Introduction to Deep Learning
Deadline: November 18th, 8pm
submission options changed!
As we don’t implement much on our own, you don’t need to send your code.
Please send a PDF document with your chosen images with object detection & comments (details below).
While MNIST is a convenient test bed for deep learning models due to its simplicity, real world problems generally work on far more complex data and also have more complex requirements. One very popular application is object detection: Given an image, the model should determine both where in the image objects of interest are located and what these images are.
Because
solving this task yourself from the ground up would be “a little bit” too much at this point. Luckily, there is a Tensorflow Object Detection API that implements this functionality already. We ask you to familiarize yourself with this API in this assignment.

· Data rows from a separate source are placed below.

(* ===== verification/FileInv.v ===== *)
(** * Open files: the invariant

    A file has as many references as descriptors stand for it, here and in
    [others]; a pipe exists as long as a file is one of its ends, and an end is
    open as long as there is such a file. *)

From S2P Require Import Prelude StringC Bytes Sleeplock UserMem Blocks Fs Pipe PipeSpec File Sysfile FileSpec.

Definition is_end (x : file) (pi : Z) (w : bool) : Prop := 0 < f_ref x /\ f_type x = FD_PIPE /\ f_pipe x = pi /\ f_writable x = w.
Definition end_open (p : pipe) (w : bool) : bool := if w then writeopen p else readopen p.

(** [n] more references to the file [f]. *)
Definition bump (others : Z -> Z) (f n : Z) : Z -> Z := fun g => others g + (if decide (g = f) then n else 0).

Section Counts.
(** Files on the disk that another process has open. *)
Context (shared : Z -> Prop).

(** Besides the descriptors, [others] has references: other processes, or the
    code that has not stored them yet. *)
Record counts (others : Z -> Z) (ft : list file) (o : list Z) : Prop := {
  co_len : length o = 16%nat;
  co_fd : forall k f, o !! k = Some f -> f <> 0 -> is_Some (aget ft (f - 1));
  co_ref : forall f x, aget ft (f - 1) = Some x -> f_ref x = others f + nfd f o;
  co_free : forall f x, aget ft (f - 1) = Some x -> f_ref x = 0 -> f_type x = FD_NONE;
  co_disk : forall f x, aget ft (f - 1) = Some x -> f_type x = FD_INODE \/ f_type x = FD_DEVICE -> shared f
}.

(** A file changes together with its references. *)
Lemma counts_file others others' ft o f x y : counts others ft o -> aget ft (f - 1) = Some x -> (forall g, g <> f -> others' g = others g) ->
  f_ref y = others' f + nfd f o -> (f_ref y = 0 -> f_type y = FD_NONE) -> (f_type y = FD_INODE \/ f_type y = FD_DEVICE -> shared f) ->
  counts others' (<[Z.to_nat (f - 1) := y]> ft) o.
Proof.
  intros [H1 H2 H3 H4 H5] Hx Hn Hr Hf Hd. pose proof (aget_Some_lt _ _ _ Hx) as Hlt.
  assert (Hat : forall g z, aget (<[Z.to_nat (f - 1) := y]> ft) (g - 1) = Some z -> g = f /\ z = y \/ g <> f /\ aget ft (g - 1) = Some z).
  { intros g z. rewrite aget_insert by done. case_decide as Hg; [intros [= <-]; left; split; [lia|done]|]. intros Hz. right. split; [congruence|done]. }
  split; [done| |intros g z [[-> ->]|(? & Hz)]%Hat|intros g z [[-> ->]|(? & Hz)]%Hat|intros g z [[-> ->]|(? & Hz)]%Hat]; try done; [|rewrite Hn by done; by apply H3|by apply (H4 g)|by apply (H5 g z)].
  intros k g Hg H0. rewrite aget_insert by done. case_decide; [done|by apply (H2 k)].
Qed.

(** A descriptor takes over a reference from the code, or gives it back. *)
Lemma counts_fd others others' ft o fd f : counts others ft o -> aget o fd = Some 0 -> is_Some (aget ft (f - 1)) -> (forall g, others g = bump others' f 1 g) ->
  counts others' ft (<[Z.to_nat fd := f]> o).
Proof.
  intros [H1 H2 H3 H4 H5] Hfd [x Hx] Hb. apply aget_lookup in Hfd. split; [by rewrite length_insert| | |done|done].
  - intros k g [(_ & <- & _)|(_ & Hg)]%list_lookup_insert_Some Hg0; [eauto|by apply (H2 k)].
  - intros g z Hz. rewrite (H3 g z Hz), Hb, (nfd_insert _ _ _ 0) by done. pose proof (aget_Some_lt _ _ _ Hz). unfold bump. repeat case_decide; lia.
Qed.

Lemma counts_unfd others ft o fd f : counts others ft o -> aget o fd = Some f -> counts (bump others f 1) ft (<[Z.to_nat fd := 0]> o).
Proof.
  intros [H1 H2 H3 H4 H5] Hfd. apply aget_lookup in Hfd. split; [by rewrite length_insert| | |done|done].
  - intros k g [(_ & <- & _)|(_ & Hg)]%list_lookup_insert_Some Hg0; [done|by apply (H2 k)].
  - intros g z Hz. rewrite (H3 g z Hz), (nfd_insert _ _ _ f) by done. pose proof (aget_Some_lt _ _ _ Hz). unfold bump. repeat case_decide; lia.
Qed.
End Counts.

(** [ft] has an end of a pipe exactly where the pipe is open. *)
Record ends (ft : list file) (pp : gmap Z pipe) : Prop := {
  en_iff : forall pi w, (exists p, pp !! pi = Some p /\ end_open p w = true) <-> exists f x, aget ft (f - 1) = Some x /\ is_end x pi w;
  en_one : forall f f' x x' pi w, aget ft (f - 1) = Some x -> aget ft (f' - 1) = Some x' -> is_end x pi w -> is_end x' pi w -> f = f';
  en_live : forall pi p, pp !! pi = Some p -> (exists w, end_open p w = true) /\ exists q, pinv p q
}.

Lemma is_end_fun x pi w pi' w' : is_end x pi w -> is_end x pi' w' -> pi' = pi /\ w' = w.
Proof. intros (_ & _ & <- & <-) (_ & _ & <- & <-). done. Qed.

(** The ends, after one file has changed. *)
Lemma end_insert ft f x y pi w : aget ft (f - 1) = Some x ->
  (exists g z, aget (<[Z.to_nat (f - 1) := y]> ft) (g - 1) = Some z /\ is_end z pi w) <-> is_end y pi w \/ exists g z, g <> f /\ aget ft (g - 1) = Some z /\ is_end z pi w.
Proof.
  intros Hx%aget_Some_lt. split.
  - intros (g & z & Hz & He). rewrite aget_insert in Hz by done. case_decide as Hg; [injection Hz as <-; by left|right]. exists g, z. split_and!; [congruence|done|done].
  - intros [He|(g & z & Hg & Hz & He)]; [exists f, y|exists g, z]; rewrite aget_insert by done; [by rewrite decide_True|]. rewrite decide_False by lia. done.
Qed.

Lemma ends_same ft pp f x y : ends ft pp -> aget ft (f - 1) = Some x -> (forall pi w, is_end y pi w <-> is_end x pi w) -> ends (<[Z.to_nat (f - 1) := y]> ft) pp.
Proof.
  intros [H1 H2 H3] Hx Hy. split; [|intros g g' z z' pi w Hz Hz' Hez Hez'|done].
  - intros pi w. rewrite (end_insert ft f x) by done. rewrite H1, Hy. split.
    + intros (g & z & Hz & He). destruct (decide (g = f)) as [->|]; [left; congruence|right; eauto 6].
    + intros [He|(g & z & _ & Hz & He)]; eauto.
  - assert (Hat : forall g z, aget (<[Z.to_nat (f - 1) := y]> ft) (g - 1) = Some z -> is_end z pi w -> exists z', aget ft (g - 1) = Some z' /\ is_end z' pi w).
    { intros k v. rewrite aget_insert by (by apply (aget_Some_lt _ _ _ Hx)). case_decide as Hk; [|by eauto]. intros [= <-] Hv%Hy. exists x. by replace k with f by lia. }
    destruct (Hat g z Hz Hez) as (v & Hv & Hev), (Hat g' z' Hz' Hez') as (v' & Hv' & Hev'). by eapply H2.
Qed.

(** One end goes, and with the last one the pipe. *)
Definition close_end (w : bool) (p : pipe) : pipe := if w then set_writeopen false p else set_readopen false p.

Lemma ends_close ft pp f x y pi w p : ends ft pp -> aget ft (f - 1) = Some x -> is_end x pi w -> (forall pi' w', ~ is_end y pi' w') -> pp !! pi = Some p ->
  ends (<[Z.to_nat (f - 1) := y]> ft) (partial_alter (fun _ => if end_open p (negb w) then Some (close_end w p) else None) pi pp).
Proof.
  intros [H1 H2 H3] Hx Hex Hy Hp. set (r := if end_open p (negb w) then _ else _). pose proof (aget_Some_lt _ _ _ Hx) as Hlt. split.
  - intros pi' w'. rewrite (end_insert ft f x) by done. destruct (decide (pi' = pi)) as [->|Hne].
    + rewrite lookup_partial_alter_eq. destruct (decide (w' = w)) as [->|Hw].
      * split; [|intros [He|(g & z & Hg & Hz & He)]; [by destruct (Hy pi w)|destruct Hg; by eapply H2]].
        intros (p' & Hp' & Ho). unfold r in Hp'. destruct (end_open p (negb w)); [|done]. injection Hp' as <-. by destruct w.
      * assert (w' = negb w) as -> by (by destruct w, w'). transitivity (end_open p (negb w) = true); [unfold r; destruct (end_open p (negb w)) eqn:E|].
        -- split; [done|]. intros _. eexists. split; [done|]. by destruct w.
        -- split; [by intros (? & ? & ?)|done].
        -- split.
           ++ intros Ho. destruct (proj1 (H1 pi (negb w)) ltac:(eauto)) as (g & z & Hz & He). right. exists g, z. split_and!; [|done|done].
              intros ->. assert (z = x) as -> by congruence. by destruct (is_end_fun _ _ _ _ _ Hex He) as [_ ?].
           ++ intros [He|(g & z & _ & Hz & He)]; [by destruct (Hy pi (negb w))|]. destruct (proj2 (H1 pi (negb w)) ltac:(eauto)) as (p' & Hp' & Ho). congruence.
    + rewrite lookup_partial_alter_ne by done. rewrite H1. split; [|intros [He|(g & z & _ & Hz & He)]; [by destruct (Hy pi' w')|eauto]].
      intros (g & z & Hz & He). right. exists g, z. split_and!; [|done|done]. intros ->. assert (z = x) as -> by congruence. by destruct (is_end_fun _ _ _ _ _ Hex He).
  - intros g g' z z' pi' w' Hz Hz' Hez Hez'. rewrite !aget_insert in * by done. repeat case_decide; try lia; simplify_eq; try (by destruct (Hy pi' w')); eauto.
  - intros pi' p'. destruct (decide (pi' = pi)) as [->|Hne]; [|rewrite lookup_partial_alter_ne by done; apply H3]. rewrite lookup_partial_alter_eq. unfold r.
    destruct (end_open p (negb w)) eqn:Ho; [|done]. intros [= <-]. split; [exists (negb w); by destruct w|]. destruct (H3 pi p Hp) as (_ & q & Hq). exists q. by apply (pinv_flags p); [destruct w..|].
Qed.

(** A new pipe and its two files. *)
Lemma ends_new ft pp f0 f1 x0 x1 y0 y1 pi p q : ends ft pp -> aget ft (f0 - 1) = Some x0 -> aget ft (f1 - 1) = Some x1 -> f0 <> f1 -> f_ref x0 = 0 -> f_ref x1 = 0 ->
  is_end y0 pi false -> is_end y1 pi true -> pp !! pi = None -> pinv p q -> readopen p = true -> writeopen p = true ->
  ends (<[Z.to_nat (f1 - 1) := y1]> (<[Z.to_nat (f0 - 1) := y0]> ft)) (<[pi := p]> pp).
Proof.
  intros [H1 H2 H3] Hx0 Hx1 Hne Hr0 Hr1 Hy0 Hy1 Hpi Hq Ho Ho'. pose proof (aget_Some_lt _ _ _ Hx0) as L0. pose proof (aget_Some_lt _ _ _ Hx1) as L1.
  assert (Hno : forall g z w, aget ft (g - 1) = Some z -> ~ is_end z pi w).
  { intros g z w Hz He. destruct (proj2 (H1 pi w) ltac:(eauto)) as (p' & Hp' & _). congruence. }
  assert (Hat : forall g, aget (<[Z.to_nat (f1 - 1) := y1]> (<[Z.to_nat (f0 - 1) := y0]> ft)) (g - 1) = if decide (g = f1) then Some y1 else if decide (g = f0) then Some y0 else aget ft (g - 1)).
  { intros g. rewrite aget_insert by (rewrite length_insert; lia). rewrite aget_insert by lia. by repeat (case_decide; try lia). }
  split.
  - intros pi' w. destruct (decide (pi' = pi)) as [->|Hp].
    + rewrite lookup_insert_eq. split; [intros _|intros _; exists p; by destruct w]. destruct w; [exists f1, y1|exists f0, y0]; rewrite Hat; [by rewrite decide_True|by rewrite decide_False, decide_True].
    + rewrite lookup_insert_ne by done. rewrite H1. split.
      * intros (g & z & Hz & He). exists g, z. split; [|done]. rewrite Hat. destruct He as (Hr & _). rewrite !decide_False; [done|intros ->..]; simplify_eq; lia.
      * intros (g & z & Hz & He). rewrite Hat in Hz. repeat case_decide; simplify_eq; [by destruct (is_end_fun _ _ _ _ _ Hy1 He)|by destruct (is_end_fun _ _ _ _ _ Hy0 He)|eauto].
  - assert (Hw : forall g z pi' w, (if decide (g = f1) then Some y1 else if decide (g = f0) then Some y0 else aget ft (g - 1)) = Some z -> is_end z pi' w ->
      pi' = pi /\ g = (if w then f1 else f0) \/ pi' <> pi /\ aget ft (g - 1) = Some z).
    { intros g z pi' w Hz He. destruct (decide (g = f1)) as [->|]; [injection Hz as <-; destruct (is_end_fun _ _ _ _ _ Hy1 He) as [-> ->]; by left|].
      destruct (decide (g = f0)) as [->|]; [injection Hz as <-; destruct (is_end_fun _ _ _ _ _ Hy0 He) as [-> ->]; by left|]. right. split; [intros ->; by eapply Hno|done]. }
    intros g g' z z' pi' w Hz Hz' He He'. rewrite Hat in Hz, Hz'. destruct (Hw g z pi' w Hz He) as [[Hp ->]|[Hp ?]], (Hw g' z' pi' w Hz' He') as [[Hp' ->]|[Hp' ?]]; try done. by eapply H2.
  - intros pi' p'. destruct (decide (pi' = pi)) as [->|Hp]; [rewrite lookup_insert_eq; intros [= <-]; split; [by exists true|eauto]|rewrite lookup_insert_ne by done; apply H3].
Qed.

There are articles on different topics linked on the github site, however those
might be a bit overwhelming. Check out
this medium article
with a link to a Colab notebook. Open this notebook in “playground mode” (top
left) to be able to run and modify it. Run the notebook (the first cell installs
stuff on the virtual environment that you might need to reinstall if you come
back at a later point) and observe the output. Try to understand each cell on
its own. Here
you can find another blog post on “frozen” graphs in case the third cell
confuses you. Note that it seems as if the notebook might sometimes spontaneously
combust, in which case you will have to run everything again. Sorry! You might
get around this by inserting tf.reset_default_graph()
in the beginning of step 3.
This paragraph describes, what goes in the submission!
Next, we want to modify the example somewhat. At the bottom of the notebook you
can find some pointers on how to upload and detect objects in your own images.
Pick some images that you like (e.g. holiday pictures, or just download some
from somewhere) and perform detection on those images instead. Furthermore,
there are many pre-trained models available to do object detection with. You can
find these
here.
Use at least 3 other models to classify the above pictures. Comment on any
differences in the outputs, such as quality and time taken.
Aside from this, there are numerous other things you could try (which may be excluded from the submission).
For example, while most models are trained on the COCO dataset, there are also other datasets
available. Try out some of the other models, potentially with inappropriate data
(e.g. the KITTI dataset is mainly intended for self-driving cars…). Make sure
that you are updating the label path accordingly!
Also, while the example model draws bounding boxes, there also models
available that draw masks on the data. Use one such model and try drawing the
masks. This blog post
should be helpful here (in particular the linked Github code).
There are many other things to try linked on the API website
(see above), e.g. you could try transfer learning (retraining an existing model
for a different task) or even training your own model from scratch (although
this will likely take too long – maybe try MNIST ;)).